- [AIM OF THE EXERCISE]:
Only the lines containing "exact" should appear in the answer, copied from the listing below.

################

Lemma stack_spec_witness :
  stack_array_peek (Some 840) (Some (elem4 Byte.xff)) demo_adapters demo_store
  = Ok (SUCCESS, Some (elem4 Byte.x03), demo_adapters) demo_store /\
  stack_list_peek (Some 820) (Some (elem4 Byte.xff)) demo_adapters demo_store
  = Ok (SUCCESS, Some (elem4 Byte.x01), demo_adapters) demo_store /\
  stack_array_size (Some 840) demo_adapters demo_store = Ok (3, demo_adapters) demo_store /\
  (exists h1,
     stack_array_pop (Some 840) (Some (elem4 Byte.xff)) demo_adapters demo_store
     = Ok (SUCCESS, Some (elem4 Byte.x03), demo_adapters) h1 /\
     vector_elements h1 100 = [elem4 Byte.x01; elem4 Byte.x02]) /\
  (exists h1,
     stack_list_pop (Some 820) (Some (elem4 Byte.xff)) demo_adapters demo_store
     = Ok (SUCCESS, Some (elem4 Byte.x01), demo_adapters) h1 /\
     singly_list_elements h1 400 = [elem4 Byte.x02; elem4 Byte.x03]) /\
  (exists h1,
     stack_array_push (Some 840) (Some (elem4 Byte.x04)) demo_adapters demo_store_rich
     = Ok (SUCCESS, demo_adapters) h1 /\
     vector_elements h1 100
     = [elem4 Byte.x01; elem4 Byte.x02; elem4 Byte.x03; elem4 Byte.x04]) /\
  (exists h1,
     stack_list_push (Some 820) (Some (elem4 Byte.x04)) demo_adapters demo_store_rich
     = Ok (SUCCESS, demo_adapters) h1 /\
     singly_list_elements h1 400
     = [elem4 Byte.x04; elem4 Byte.x01; elem4 Byte.x02; elem4 Byte.x03]).
Proof.
  destruct (stack_spec demo_adapters demo_store 840 (mk_stack_array (Some 100)) 100 demo_vec
              820 (mk_stack_list (Some 400)) 400 (mk_slist (Some 410) (Some 430) 3 4)
              (elem4 Byte.xff) (elem4 Byte.xff)
              eq_refl eq_refl eq_refl demo_store_vec_ok
              eq_refl eq_refl eq_refl (proj1 demo_store_lists_ok))
    as (_ & Hap & Ha & _ & Hs & _ & _ & Hlp & Hl & _ & _ & Hapr & _ & Hlpr & _).
  destruct (stack_spec demo_adapters demo_store_rich 840 (mk_stack_array (Some 100)) 100
              demo_vec
              820 (mk_stack_list (Some 400)) 400 (mk_slist (Some 410) (Some 430) 3 4)
              (elem4 Byte.x04) (elem4 Byte.xff)
              eq_refl eq_refl eq_refl
              (vec_ok_contents demo_store demo_store_rich 100 eq_refl demo_store_vec_ok)
              eq_refl eq_refl eq_refl (proj1 demo_lists_ok))
    as (_ & _ & _ & _ & _ & _ & _ & _ & _ & _ & _ & _ & _ & _ & _ & Hpa & Hpl).
  split_and!.
  - exact (eq_trans Ha eq_refl).
  - exact (eq_trans Hl eq_refl).
  - exact (eq_trans Hs eq_refl).
  - destruct (Hapr (Some (elem4 Byte.xff)) (elem4 Byte.x03) eq_refl) as (r & h1 & E).
    { intros out Ho. injection Ho as <-. cbn. lia. }
    destruct (Hap _ _ _ _ _ E) as (_ & _ & Hp).
    change (last (vector_elements demo_store 100)) with (Some (elem4 Byte.x03)) in Hp.
    destruct Hp as (_ & Hel & ->).
    exists h1. split; [exact (eq_trans E eq_refl)|]. by rewrite Hel.
  - destruct (Hlpr (Some (elem4 Byte.xff)) (elem4 Byte.x01) eq_refl) as (r & h1 & E).
    { intros out Ho. injection Ho as <-. vm_compute. eauto. }
    destruct (Hlp _ _ _ _ _ E) as (_ & _ & Hp).
    change (head (singly_list_elements demo_store 400)) with (Some (elem4 Byte.x01)) in Hp.
    destruct Hp as (_ & Hel & ->).
    exists h1. split; [exact (eq_trans E eq_refl)|]. by rewrite Hel.
  - destruct Hpa as (h1 & E & Hel); [cbn; lia | left; split; [cbn; lia|] |].
    { eexists demo_vec, 200, _. split_and!; try reflexivity; cbn; lia. }
    exists h1. split; [exact E|]. rewrite Hel. reflexivity.
  - destruct Hpl as (h1 & E & Hel); [cbn; lia | reflexivity |].
    exists h1. split; [exact E|]. rewrite Hel. reflexivity.
Defined.

(* ===================================================================== *)
(** * The circular array of the queue *)
(* ===================================================================== *)

Lemma cell_length es b k :
  0 <= es -> 0 <= k -> (k + 1) * es <= Z.of_nat (length b) ->
  length (cell es b k) = Z.to_nat es.
Proof.
  intros Hes Hk Hb. unfold cell. rewrite length_take, length_drop. nia.
Qed.

Lemma cell_drop es b f i :
  0 <= es -> 0 <= f -> 0 <= i ->
  cell es (drop (Z.to_nat (f * es)) b) i = cell es b (f + i).
Proof.
  intros Hes Hf Hi. unfold cell. rewrite drop_drop. do 2 f_equal. nia.
Qed.

Lemma cell_app_l es b rest k :
  0 <= es -> 0 <= k -> (k + 1) * es <= Z.of_nat (length b) ->
  cell es (b ++ rest) k = cell es b k.
Proof.
  intros Hes Hk Hb. unfold cell.
  rewrite drop_app_le by nia. rewrite take_app_le; [done|].
  rewrite length_drop. nia.
Qed.

Lemma cell_app_r es pre b p k :
  0 <= es -> 0 <= p <= k -> Z.of_nat (length pre) = p * es ->
  cell es (pre ++ b) k = cell es b (k - p).
Proof.
  intros Hes Hk Hp. unfold cell.
  rewrite drop_app_ge by nia. do 2 f_equal. nia.
Qed.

################

- [EXPECTED ANSWER]:
  - exact (eq_trans Ha eq_refl).
  - exact (eq_trans Hl eq_refl).
  - exact (eq_trans Hs eq_refl).
    exists h1. split; [exact (eq_trans E eq_refl)|]. by rewrite Hel.
    exists h1. split; [exact (eq_trans E eq_refl)|]. by rewrite Hel.
    exists h1. split; [exact E|]. rewrite Hel. reflexivity.
    exists h1. split; [exact E|]. rewrite Hel. reflexivity.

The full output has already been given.